This package is licensed under the MIT license, except for the Grappolo C++ library by Mahantesh Halappanavar ([email protected]) which is included and licensed under the BSD-3 license as described in the headings of the relevant *.cpp files. Some alterations to the original Grappolo source have been made to support installation and use within an R package. The original Grappolo C++ library is available at https://hpc.pnl.gov/people/hala/grappolo.html

Installation

You can install locally from GitHub, or use the Docker container from DockerHub:

Local install

Before installing, you must have R, of course, but also:

  • If you are on Windows you will need the version of Rtools appropriate for the version of R (and need to set the path correctly), see https://cran.r-project.org/bin/windows/Rtools/. If you upgraded from R 3 to R 4 and have not already done so, you should uninstall the old and install the new Rtools.

  • If you are on Mac OS X, you will need the x-code command line tools and probably need to install the OpenMP library, which Apple no longer distributes as part of x-code. One way to do that is to install the data.table package as described here: https://firas.io/post/data.table_openmp/. Afterwards, FastPG and any other programs that use OpenMP should work.

You can install the FastPG package from GitHub using the Bioconductor installation manager. If you don't have Bioconductor you need to install the BiocManager and remotes packages from CRAN. Then you can install using:

# Requires the CRAN packages "remotes" and "BiocManager" to be installed.
BiocManager::install("sararselitsky/FastPG")

To install the latest code from a branch or a specific tagged version, append "@" to the repository string used above, e.g BiocManager::install("sararselitsky/FastPG@dev") or BiocManager::install("sararselitsky/[email protected]")

Use a pre-built Docker container

Another way to use FastPG is via a Docker container, jefferys/fastpg:latest, that is already set up and has the package pre-installed. You can just run it interactively, using the R command line inside it. To use the pre-built FastPG container from DockerHub you should be running on a 64 bit Intel/AMD compatible machine.

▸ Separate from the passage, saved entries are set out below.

(** C7. Cache round trip.  After [set(k, v)] at clock reading [t0], with
    a TTL that is not negative, a [get(k)] at the same reading returns [v].
    As long as the entry of [k] is the one that this [set] stored, whatever
    happened to other keys meanwhile, a [get(k)] up to [t0 + ttl] returns
    [v], and a [get(k)] after the TTL has elapsed ([t0 + ttl < t]) returns
    absent and leaves a store without [k] and with the other keys as they
    were.  A later [set] of [k] at [t1] replaces the expiry by [t1 + ttl],
    whatever it was before. *)
Theorem cache_set_get_roundtrip c k v (t0 : Z) :
  0 ≤ Cache.ttl c →
  let c1 := Cache.set t0 k v c in
  Cache.get t0 k c1 = (Some v, c1)
  ∧ (∀ c' t, Cache.store c' !! k = Cache.store c1 !! k →
       (t ≤ t0 + Cache.ttl c → Cache.get t k c' = (Some v, c'))
       ∧ (t0 + Cache.ttl c < t →
            (Cache.get t k c').1 = None
            ∧ Cache.store (Cache.get t k c').2 !! k = None
            ∧ ∀ k', k' ≠ k →
                Cache.store (Cache.get t k c').2 !! k' = Cache.store c' !! k'))
  ∧ (∀ t1 v',
       Cache.store (Cache.set t1 k v' c1) !! k
         = Some (Cache.mkEntry v' (t1 + Cache.ttl c))
       ∧ ∀ t, t ≤ t1 + Cache.ttl c →
           (Cache.get t k (Cache.set t1 k v' c1)).1 = Some v').
Proof.
  intros Httl c1.
  pose proof (cache_set_lookup c k v t0) as Hk. fold c1 in Hk.
  split_and!.
  - rewrite (cache_get_fresh _ _ _ _ Hk); [done | simpl; lia].
  - intros c' t Hsame. rewrite Hk in Hsame. split.
    + intros Ht. rewrite (cache_get_fresh _ _ _ _ Hsame); [done | simpl; lia].
    + intros Ht.
      rewrite (cache_get_expired _ _ _ _ Hsame) by (simpl; lia).
      split_and!; [done | apply lookup_delete_eq |].
      intros k' Hne. simpl. by rewrite lookup_delete_ne.
  - intros t1 v'. split; [apply (cache_set_lookup c1 k v' t1) |].
    intros t Ht.
    rewrite (cache_get_fresh _ _ _ _ (cache_set_lookup c1 k v' t1));
      [done | simpl; lia].
Qed.
Lemma magnitude_angleToVector (angle : R) :
  math.magnitude (math.angleToVector angle) = 1.
Proof.
  unfold math.magnitude, math.angleToVector. cbn [x y].
  replace (sin angle * sin angle + - cos angle * - cos angle)
    with (Rsqr (sin angle) + Rsqr (cos angle)) by (unfold Rsqr; ring).
  rewrite sin2_cos2. apply sqrt_1.
Qed.

(** X27.  [fire] adds one bullet to the player's bullets, restarts the
    fire cooldown at 0.25 s, plays the shot and changes nothing else of
    the session.  The bullet starts at the nose of the ship, 15 pixels
    ahead of its centre, and flies along the heading at 500 pixels per
    second: after a run of frames of non-negative length it is
    15 + 500 t pixels ahead of where the ship was, and still active
    exactly when t is less than 1.5 s. *)
Theorem fire_spec (g : Game) (dts : list R) :
  dts <> [] -> Forall (fun dt => 0 <= dt) dts ->
  let heading := math.angleToVector (rotation (transform (ship g))) in
  exists b : bullet.Bullet,
    bullets (fire g) = bullets g ++ [b] /\
    fireCooldown (fire g) = 25 / 100 /\
    audio (fire g) = audio g ++ [playShoot] /\
    ship (fire g) = ship g /\ data (fire g) = data g /\
    asteroids (fire g) = asteroids g /\
    position (transform b)
    = math.add (position (transform (ship g))) (math.scale heading 15) /\
    velocity b = math.scale heading 500 /\
    position (transform (bullet.updates dts b))
    = math.add (position (transform (ship g)))
               (math.scale heading (15 + 500 * ship.elapsed dts)) /\
    (isActive (bullet.updates dts b) = true <-> ship.elapsed dts < 3 / 2).
Proof.
  intros Hne Hpos heading.
  set (nose := ship.getNosePosition (ship g)).
  exists (bullet.new (x nose) (y nose) heading).
  destruct (bullet_path (x nose) (y nose) heading dts
              (magnitude_angleToVector _) Hne Hpos) as (P & _ & A & _).
  split; [reflexivity |]. split; [reflexivity |]. split; [reflexivity |].
  split; [reflexivity |]. split; [reflexivity |]. split; [reflexivity |].
  split; [| split; [| split]].
  - unfold nose, ship.getNosePosition. reflexivity.
  - reflexivity.
  - rewrite P. unfold nose, ship.getNosePosition, math.add, math.scale. cbn [x y].
    fold heading. f_equal; ring.
  - exact A.
Qed.

Lemma fire_spec_witness :
  exists b : bullet.Bullet,
    bullets (fire (new (mkRng (fun _ => 0) 0))) = [b] /\
    isActive (bullet.updates [1] b) = true.
Proof.
  destruct (fire_spec (new (mkRng (fun _ => 0) 0)) [1])
    as (b & Hb & _ & _ & _ & _ & _ & _ & _ & _ & Ha);
    [discriminate | repeat constructor; lra |].
  exists b. split; [exact Hb |]. apply Ha. unfold ship.elapsed. cbn. lra.
Defined.

(** *** A player's bullet against the UFO *)

Lemma firstBulletHit_None (e : Entity) (bs : list bullet.Bullet) :
  Forall (fun b : bullet.Bullet => collision.checkCollision b e = false) bs ->
  firstBulletHit e bs = None.
Proof.
  induction 1 as [| b bs Hb _ IH]; [reflexivity |].
  cbn [firstBulletHit]. rewrite Hb, IH. reflexivity.
Qed.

docker pull jefferys/fastpg:latest
docker run -it --rm -v $PWD:$PWD -w $PWD jefferys/fastpg:latest
R
   # or (singularity < 3.0)
singularity pull docker://jefferys/fastpg:latest
singularity shell -B $PWD --pwd $PWD -C fastpg-latest.simg
R
   # or (singularity 3.0+)
singularity pull docker://jefferys/fastpg:latest
singularity shell -B $PWD --pwd $PWD -C fastpg_latest.sif

Note that you should consider this container version like an "application" and not an environment. You may have problems installing additional packages into it. To do that, see Extending the Docker container.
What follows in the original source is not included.